■ The problem: In the entries below, find the line containing "intros [Hp|[Hin Hs]]%IH." and the line containing "Proof. intros Ht". Copy those two lines and everything between them exactly, and only that.

■ Task data:

(* ===== verification/PoolRefine.v ===== *)
(** * PoolRefine: every step of the pool is a sequence of ownership moves

    The simulation between Pool's state machine and PoolSafety's moves, and what
    follows for every reachable state of the pool. *)

From stdpp Require Import base option list strings sets relations.
From Stdlib Require Import ZArith QArith Lia Permutation.
From S2P Require Import Prelude JsMap Limits PoolCore PoolBackend Pool PoolSafety.

Local Open Scope Z_scope.

(** ** The view of a pool the moves act on *)

Definition view (issued_ids : list string) (p : pool) : core := {|
  recs := records p; cnts := counters p; infl := inflight p; free := sem_free p; sq := sem_queue p;
  strt := started p; abrt := aborted p; tks := tasks p; iss := issued_ids |}.

(** The invariant of the moves. *)
Record inv (sz conc : Z) (bound : nat) (k : core) : Prop := {
  inv_phases : phases k;
  inv_owned : owned k;
  inv_accounts : accounts conc k;
  inv_snapshots : snapshots k;
  inv_within : within sz bound k
}.

Lemma move_inv sz conc bound k k' :
  0 <= conc -> move sz conc bound k k' -> inv sz conc bound k -> inv sz conc bound k'.
Proof.
  intros Hconc M []. split.
  - by eapply move_phases.
  - by eapply move_owned.
  - by eapply move_accounts.
  - by eapply move_snapshots.
  - by eapply move_within.
Qed.

Lemma moves_inv sz conc bound k k' :
  0 <= conc -> rtc (move sz conc bound) k k' -> inv sz conc bound k -> inv sz conc bound k'.
Proof. intros Hconc. induction 1; eauto using move_inv. Qed.

Lemma pick_step_member now0 m best r b :
  pick_step now0 m best r = Some b -> best = Some b \/ (r = b /\ state b = ready).
Proof.
  unfold pick_step. case_bool_decide as Hs; cbn [negb orb]; [|by left].
  destruct (slotIsStale r now0 m); [by left|].
  destruct best as [b'|]; [destruct (expires_before r b')|]; intros [= <-]; auto.
Qed.

(** Whatever its expiry, a popped slot is a parked slot of the pool. *)
Lemma pickReadySlot_member records now0 m b :
  pickReadySlot records now0 m = Some b -> b ∈ records /\ state b = ready.
Proof.
  unfold pickReadySlot.
  assert (Hgo : forall l best, fold_left (pick_step now0 m) l best = Some b ->
            best = Some b \/ (b ∈ l /\ state b = ready)).
  { induction l as [|r l IH]; intros best; cbn; [by left|]. intros [Hp|[Hin Hs]]%IH.
    - apply pick_step_member in Hp as [?|[-> ?]]; [by left|right; split; [set_solver|done]].
    - right. split; [set_solver|done]. }
  intros [?|?]%Hgo; done.
Qed.

Section Simulation.
Context (params : pool_params) (bound : nat).

Abbreviation step := (rtc (move (size params) (fillConcurrency params) bound)).

(** What a task of each kind is not. *)
Lemma take_facts c : kind_of c = k_take ->
  live_warmUp c = false /\ running c = false /\ registered c = None /\ starting c = false /\
  before_load c = false /\ closing c = false /\ drain_rest c = None /\ snapshot c = [] /\ pending c = 0%nat.
Proof. by destruct c. Qed.

Lemma fill_facts c : kind_of c = k_fill ->
  live_warmUp c = false /\ running c = false /\ registered c = None /\ starting c = false /\
  before_load c = false /\ closing c = false /\ drain_rest c = None /\ pending c = 0%nat /\
  served c = false /\ quiet c = false.
Proof. by destruct c. Qed.

Lemma warm_facts c : kind_of c = k_warm ->
  starting c = false /\ before_load c = false /\ closing c = false /\ drain_rest c = None /\
  snapshot c = [] /\ served c = false /\ quiet c = false.
Proof. by destruct c. Qed.

Lemma start_facts c : kind_of c = k_start ->
  live_warmUp c = false /\ running c = false /\ registered c = None /\ closing c = false /\
  drain_rest c = None /\ served c = false.
Proof. by destruct c. Qed.

Lemma close_facts c : kind_of c = k_close ->
  live_warmUp c = false /\ running c = false /\ registered c = None /\ starting c = false /\
  before_load c = false /\ snapshot c = [] /\ pending c = 0%nat /\ served c = false.
Proof. by destruct c. Qed.

Lemma own_le c c' : owns c' = [] \/ owns c' = owns c -> forall id, (own id c' <= own id c)%nat.
Proof. intros [Ho|Ho] id; unfold own; rewrite Ho; cbn; lia. Qed.

Lemma goes_view k k' c c' : tks k' = tks k -> recs k' = recs k -> goes k c c' -> goes k' c c'.
Proof. intros Ht Hr []. split; rewrite ?Ht, ?Hr; done. Qed.

Lemma goes_take k c c' :
  kind_of c = k_take -> kind_of c' = k_take -> owns c' = [] \/ owns c' = owns c ->
  served c' = served c -> (quiet c = true -> quiet c' = true) -> goes k c c'.
Proof.
  intros Hk Hk' Ho Hs Hq. pose proof (take_facts c Hk) as (L0 & R0 & G0 & S0 & B0 & C0 & D0 & N0 & P0).
  pose proof (take_facts c' Hk') as (L' & R' & G' & S' & B' & C' & D' & N' & P').
  split; rewrite ?L0, ?R0, ?G0, ?S0, ?B0, ?C0, ?D0, ?N0, ?P0, ?L', ?R', ?G', ?S', ?B', ?C', ?D', ?N', ?P'; auto; try done; try congruence; try (by intros ? ->);
    try (by intros ->); try (by intros ? ? ->); try (by intros ? ?%elem_of_nil).
  by apply own_le.
Qed.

■ Response to this exercise:
  { induction l as [|r l IH]; intros best; cbn; [by left|]. intros [Hp|[Hin Hs]]%IH.
    - apply pick_step_member in Hp as [?|[-> ?]]; [by left|right; split; [set_solver|done]].
    - right. split; [set_solver|done]. }
  intros [?|?]%Hgo; done.
Qed.

Section Simulation.
Context (params : pool_params) (bound : nat).

Abbreviation step := (rtc (move (size params) (fillConcurrency params) bound)).

(** What a task of each kind is not. *)
Lemma take_facts c : kind_of c = k_take ->
  live_warmUp c = false /\ running c = false /\ registered c = None /\ starting c = false /\
  before_load c = false /\ closing c = false /\ drain_rest c = None /\ snapshot c = [] /\ pending c = 0%nat.
Proof. by destruct c. Qed.

Lemma fill_facts c : kind_of c = k_fill ->
  live_warmUp c = false /\ running c = false /\ registered c = None /\ starting c = false /\
  before_load c = false /\ closing c = false /\ drain_rest c = None /\ pending c = 0%nat /\
  served c = false /\ quiet c = false.
Proof. by destruct c. Qed.

Lemma warm_facts c : kind_of c = k_warm ->
  starting c = false /\ before_load c = false /\ closing c = false /\ drain_rest c = None /\
  snapshot c = [] /\ served c = false /\ quiet c = false.
Proof. by destruct c. Qed.

Lemma start_facts c : kind_of c = k_start ->
  live_warmUp c = false /\ running c = false /\ registered c = None /\ closing c = false /\
  drain_rest c = None /\ served c = false.
Proof. by destruct c. Qed.

Lemma close_facts c : kind_of c = k_close ->
  live_warmUp c = false /\ running c = false /\ registered c = None /\ starting c = false /\
  before_load c = false /\ snapshot c = [] /\ pending c = 0%nat /\ served c = false.
Proof. by destruct c. Qed.

Lemma own_le c c' : owns c' = [] \/ owns c' = owns c -> forall id, (own id c' <= own id c)%nat.
Proof. intros [Ho|Ho] id; unfold own; rewrite Ho; cbn; lia. Qed.

Lemma goes_view k k' c c' : tks k' = tks k -> recs k' = recs k -> goes k c c' -> goes k' c c'.
Proof. intros Ht Hr []. split; rewrite ?Ht, ?Hr; done. Qed.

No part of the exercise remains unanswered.